WHAT IS BEING ASKED:
Find the line with "y => SFeqb x y" and the line with "if Number_isNaN n then Str" in the entries below; output exactly those two lines, every line between them, and no others.

[Stored items]
****************************************

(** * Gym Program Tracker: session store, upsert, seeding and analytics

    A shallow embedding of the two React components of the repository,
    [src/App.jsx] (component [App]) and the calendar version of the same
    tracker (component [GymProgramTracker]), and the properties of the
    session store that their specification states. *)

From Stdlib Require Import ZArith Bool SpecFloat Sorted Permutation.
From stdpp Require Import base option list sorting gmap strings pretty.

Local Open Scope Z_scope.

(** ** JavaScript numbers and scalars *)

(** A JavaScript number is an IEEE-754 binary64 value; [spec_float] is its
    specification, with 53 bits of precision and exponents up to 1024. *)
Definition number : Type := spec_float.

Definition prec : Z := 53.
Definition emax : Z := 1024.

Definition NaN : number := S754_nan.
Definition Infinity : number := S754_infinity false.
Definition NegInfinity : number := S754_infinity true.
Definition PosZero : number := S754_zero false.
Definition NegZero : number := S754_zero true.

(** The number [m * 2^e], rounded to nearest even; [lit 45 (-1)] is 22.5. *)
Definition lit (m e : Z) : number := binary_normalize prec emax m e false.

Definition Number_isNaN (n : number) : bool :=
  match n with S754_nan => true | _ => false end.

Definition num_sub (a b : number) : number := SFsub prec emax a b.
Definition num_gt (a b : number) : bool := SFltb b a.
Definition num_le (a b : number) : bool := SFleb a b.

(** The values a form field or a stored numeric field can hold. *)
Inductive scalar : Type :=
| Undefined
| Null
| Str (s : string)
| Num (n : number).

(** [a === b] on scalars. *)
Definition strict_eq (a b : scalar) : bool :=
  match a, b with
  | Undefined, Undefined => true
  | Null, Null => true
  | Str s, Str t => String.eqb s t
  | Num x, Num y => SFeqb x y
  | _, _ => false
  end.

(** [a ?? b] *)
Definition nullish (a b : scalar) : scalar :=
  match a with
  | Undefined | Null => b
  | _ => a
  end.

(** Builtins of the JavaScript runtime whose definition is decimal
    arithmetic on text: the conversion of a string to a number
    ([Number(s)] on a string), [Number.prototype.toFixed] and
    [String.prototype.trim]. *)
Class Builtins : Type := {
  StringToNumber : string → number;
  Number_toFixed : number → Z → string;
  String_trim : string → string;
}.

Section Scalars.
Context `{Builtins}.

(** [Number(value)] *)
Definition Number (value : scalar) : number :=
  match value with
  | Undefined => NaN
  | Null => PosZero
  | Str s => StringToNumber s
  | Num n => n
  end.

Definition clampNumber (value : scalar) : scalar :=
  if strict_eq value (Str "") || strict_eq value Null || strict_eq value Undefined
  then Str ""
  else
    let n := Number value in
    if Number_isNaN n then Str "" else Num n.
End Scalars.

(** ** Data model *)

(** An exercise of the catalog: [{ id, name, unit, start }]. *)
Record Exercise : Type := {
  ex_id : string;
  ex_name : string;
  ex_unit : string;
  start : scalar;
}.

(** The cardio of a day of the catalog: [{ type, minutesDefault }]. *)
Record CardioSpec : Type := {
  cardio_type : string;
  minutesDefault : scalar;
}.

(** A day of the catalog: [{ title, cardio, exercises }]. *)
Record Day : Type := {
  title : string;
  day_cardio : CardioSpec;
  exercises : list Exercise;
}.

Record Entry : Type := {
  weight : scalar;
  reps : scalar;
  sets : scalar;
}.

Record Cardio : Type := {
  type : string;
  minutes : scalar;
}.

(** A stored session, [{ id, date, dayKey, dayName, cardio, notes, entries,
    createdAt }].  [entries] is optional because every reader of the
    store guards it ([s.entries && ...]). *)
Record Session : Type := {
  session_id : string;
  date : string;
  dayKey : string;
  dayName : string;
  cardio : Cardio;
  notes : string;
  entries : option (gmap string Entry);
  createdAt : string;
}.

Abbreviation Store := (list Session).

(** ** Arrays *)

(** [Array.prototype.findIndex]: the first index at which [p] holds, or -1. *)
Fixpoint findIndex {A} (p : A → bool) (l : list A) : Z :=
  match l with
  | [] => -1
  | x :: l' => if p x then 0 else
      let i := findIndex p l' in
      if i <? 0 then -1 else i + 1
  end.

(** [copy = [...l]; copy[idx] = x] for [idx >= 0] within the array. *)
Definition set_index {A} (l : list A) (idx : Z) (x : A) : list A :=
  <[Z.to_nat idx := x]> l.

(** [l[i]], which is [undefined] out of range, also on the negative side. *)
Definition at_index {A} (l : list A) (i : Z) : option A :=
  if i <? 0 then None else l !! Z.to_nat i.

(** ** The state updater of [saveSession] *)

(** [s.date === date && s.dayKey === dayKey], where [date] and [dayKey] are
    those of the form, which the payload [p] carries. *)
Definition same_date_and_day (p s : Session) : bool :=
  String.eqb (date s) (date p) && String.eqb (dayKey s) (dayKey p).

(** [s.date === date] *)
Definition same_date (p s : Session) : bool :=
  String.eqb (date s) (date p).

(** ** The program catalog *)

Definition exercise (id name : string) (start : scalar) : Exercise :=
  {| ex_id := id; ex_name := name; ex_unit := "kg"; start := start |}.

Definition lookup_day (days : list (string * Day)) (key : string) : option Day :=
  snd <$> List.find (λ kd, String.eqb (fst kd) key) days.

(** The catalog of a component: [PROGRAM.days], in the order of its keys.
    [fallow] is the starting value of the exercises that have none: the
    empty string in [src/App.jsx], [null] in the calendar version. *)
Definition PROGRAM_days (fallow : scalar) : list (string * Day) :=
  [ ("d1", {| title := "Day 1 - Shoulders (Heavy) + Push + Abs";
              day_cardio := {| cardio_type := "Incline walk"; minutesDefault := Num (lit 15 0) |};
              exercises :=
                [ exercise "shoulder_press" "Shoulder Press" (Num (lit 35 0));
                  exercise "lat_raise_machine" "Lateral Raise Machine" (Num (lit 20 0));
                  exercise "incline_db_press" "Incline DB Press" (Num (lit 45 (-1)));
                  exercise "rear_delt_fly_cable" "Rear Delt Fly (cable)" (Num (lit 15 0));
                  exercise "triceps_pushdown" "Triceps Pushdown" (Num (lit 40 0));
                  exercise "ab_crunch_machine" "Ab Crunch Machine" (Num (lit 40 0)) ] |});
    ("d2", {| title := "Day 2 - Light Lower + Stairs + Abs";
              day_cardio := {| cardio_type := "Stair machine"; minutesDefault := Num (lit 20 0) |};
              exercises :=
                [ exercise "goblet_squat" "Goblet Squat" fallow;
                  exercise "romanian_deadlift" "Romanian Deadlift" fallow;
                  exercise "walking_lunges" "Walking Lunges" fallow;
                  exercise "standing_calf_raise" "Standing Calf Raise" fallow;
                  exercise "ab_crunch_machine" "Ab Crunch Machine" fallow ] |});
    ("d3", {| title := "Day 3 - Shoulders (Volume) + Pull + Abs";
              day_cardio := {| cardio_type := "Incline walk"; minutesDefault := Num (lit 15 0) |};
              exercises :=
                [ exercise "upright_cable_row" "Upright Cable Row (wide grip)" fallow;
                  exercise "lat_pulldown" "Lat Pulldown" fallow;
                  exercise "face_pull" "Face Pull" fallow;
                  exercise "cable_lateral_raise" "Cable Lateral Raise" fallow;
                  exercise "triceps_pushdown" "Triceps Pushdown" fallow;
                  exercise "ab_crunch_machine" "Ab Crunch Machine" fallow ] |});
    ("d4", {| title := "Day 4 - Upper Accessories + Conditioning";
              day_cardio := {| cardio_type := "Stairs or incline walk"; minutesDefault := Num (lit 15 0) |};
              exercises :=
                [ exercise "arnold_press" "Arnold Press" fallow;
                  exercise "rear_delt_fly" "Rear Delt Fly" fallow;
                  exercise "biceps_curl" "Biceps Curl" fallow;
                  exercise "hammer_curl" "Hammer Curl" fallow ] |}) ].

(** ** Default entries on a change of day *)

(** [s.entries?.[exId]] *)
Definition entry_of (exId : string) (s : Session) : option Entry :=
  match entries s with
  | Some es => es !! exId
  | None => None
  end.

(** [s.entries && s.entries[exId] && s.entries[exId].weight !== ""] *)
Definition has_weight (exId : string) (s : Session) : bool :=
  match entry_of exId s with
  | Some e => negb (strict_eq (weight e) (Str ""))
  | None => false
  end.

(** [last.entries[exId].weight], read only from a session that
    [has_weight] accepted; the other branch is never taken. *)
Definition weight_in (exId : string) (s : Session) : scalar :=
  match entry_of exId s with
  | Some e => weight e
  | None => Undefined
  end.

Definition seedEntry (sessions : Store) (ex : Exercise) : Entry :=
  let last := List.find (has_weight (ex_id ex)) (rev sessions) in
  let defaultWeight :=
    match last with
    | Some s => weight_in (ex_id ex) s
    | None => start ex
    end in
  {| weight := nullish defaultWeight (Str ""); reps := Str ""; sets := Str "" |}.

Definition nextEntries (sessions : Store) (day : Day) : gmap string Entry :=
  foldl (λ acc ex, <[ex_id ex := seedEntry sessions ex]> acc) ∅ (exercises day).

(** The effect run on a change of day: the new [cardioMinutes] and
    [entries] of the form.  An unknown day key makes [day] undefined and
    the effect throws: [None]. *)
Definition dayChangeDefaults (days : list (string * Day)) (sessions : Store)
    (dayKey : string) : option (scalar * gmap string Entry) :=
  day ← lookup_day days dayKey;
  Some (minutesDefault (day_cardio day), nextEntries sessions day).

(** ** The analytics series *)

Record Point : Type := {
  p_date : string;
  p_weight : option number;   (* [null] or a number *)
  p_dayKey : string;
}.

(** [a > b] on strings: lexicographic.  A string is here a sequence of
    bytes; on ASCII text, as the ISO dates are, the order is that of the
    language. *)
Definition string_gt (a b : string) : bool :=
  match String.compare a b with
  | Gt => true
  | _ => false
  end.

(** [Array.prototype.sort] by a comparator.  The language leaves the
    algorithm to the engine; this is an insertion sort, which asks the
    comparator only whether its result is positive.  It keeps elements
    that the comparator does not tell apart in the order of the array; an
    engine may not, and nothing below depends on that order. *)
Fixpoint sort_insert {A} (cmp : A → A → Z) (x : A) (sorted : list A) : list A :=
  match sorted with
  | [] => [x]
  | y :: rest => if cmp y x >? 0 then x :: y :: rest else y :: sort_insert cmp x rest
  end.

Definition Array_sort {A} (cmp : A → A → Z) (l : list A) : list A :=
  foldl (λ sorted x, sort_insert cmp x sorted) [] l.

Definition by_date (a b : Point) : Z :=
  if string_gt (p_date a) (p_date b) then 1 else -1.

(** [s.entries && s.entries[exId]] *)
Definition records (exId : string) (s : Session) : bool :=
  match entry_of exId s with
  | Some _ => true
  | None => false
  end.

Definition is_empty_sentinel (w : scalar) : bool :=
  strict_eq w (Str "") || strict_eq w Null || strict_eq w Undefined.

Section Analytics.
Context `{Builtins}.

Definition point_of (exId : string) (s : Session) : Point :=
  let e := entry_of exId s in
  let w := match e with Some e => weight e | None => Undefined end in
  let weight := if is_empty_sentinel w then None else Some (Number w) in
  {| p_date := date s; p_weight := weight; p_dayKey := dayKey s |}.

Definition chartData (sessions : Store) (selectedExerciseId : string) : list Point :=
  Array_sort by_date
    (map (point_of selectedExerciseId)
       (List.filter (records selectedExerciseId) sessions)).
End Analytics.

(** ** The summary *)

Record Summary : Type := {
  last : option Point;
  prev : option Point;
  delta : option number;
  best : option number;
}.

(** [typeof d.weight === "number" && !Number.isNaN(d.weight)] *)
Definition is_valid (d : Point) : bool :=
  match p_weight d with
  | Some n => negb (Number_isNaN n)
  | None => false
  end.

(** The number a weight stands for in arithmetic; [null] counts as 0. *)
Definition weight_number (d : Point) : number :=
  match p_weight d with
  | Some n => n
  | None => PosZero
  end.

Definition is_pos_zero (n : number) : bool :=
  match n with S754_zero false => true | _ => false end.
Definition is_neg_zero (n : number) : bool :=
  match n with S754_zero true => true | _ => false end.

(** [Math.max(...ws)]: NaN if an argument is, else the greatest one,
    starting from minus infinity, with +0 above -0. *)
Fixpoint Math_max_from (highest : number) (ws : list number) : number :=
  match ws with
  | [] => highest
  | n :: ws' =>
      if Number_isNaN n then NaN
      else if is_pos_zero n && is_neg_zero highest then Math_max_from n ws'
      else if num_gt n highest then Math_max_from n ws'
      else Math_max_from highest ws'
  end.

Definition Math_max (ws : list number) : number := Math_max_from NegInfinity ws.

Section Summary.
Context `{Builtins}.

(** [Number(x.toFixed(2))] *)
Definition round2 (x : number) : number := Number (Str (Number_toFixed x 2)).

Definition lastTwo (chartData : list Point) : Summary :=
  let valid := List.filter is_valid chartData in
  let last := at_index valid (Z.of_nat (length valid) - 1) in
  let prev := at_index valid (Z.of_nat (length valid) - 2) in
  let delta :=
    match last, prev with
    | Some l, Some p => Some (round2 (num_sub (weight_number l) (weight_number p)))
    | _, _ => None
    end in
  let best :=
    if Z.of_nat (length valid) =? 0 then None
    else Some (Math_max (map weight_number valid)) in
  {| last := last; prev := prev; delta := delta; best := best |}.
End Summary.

****************************************

RESPONSE BOX:
  | Num x, Num y => SFeqb x y
  | _, _ => false
  end.

(** [a ?? b] *)
Definition nullish (a b : scalar) : scalar :=
  match a with
  | Undefined | Null => b
  | _ => a
  end.

(** Builtins of the JavaScript runtime whose definition is decimal
    arithmetic on text: the conversion of a string to a number
    ([Number(s)] on a string), [Number.prototype.toFixed] and
    [String.prototype.trim]. *)
Class Builtins : Type := {
  StringToNumber : string → number;
  Number_toFixed : number → Z → string;
  String_trim : string → string;
}.

Section Scalars.
Context `{Builtins}.

(** [Number(value)] *)
Definition Number (value : scalar) : number :=
  match value with
  | Undefined => NaN
  | Null => PosZero
  | Str s => StringToNumber s
  | Num n => n
  end.

Definition clampNumber (value : scalar) : scalar :=
  if strict_eq value (Str "") || strict_eq value Null || strict_eq value Undefined
  then Str ""
  else
    let n := Number value in
    if Number_isNaN n then Str "" else Num n.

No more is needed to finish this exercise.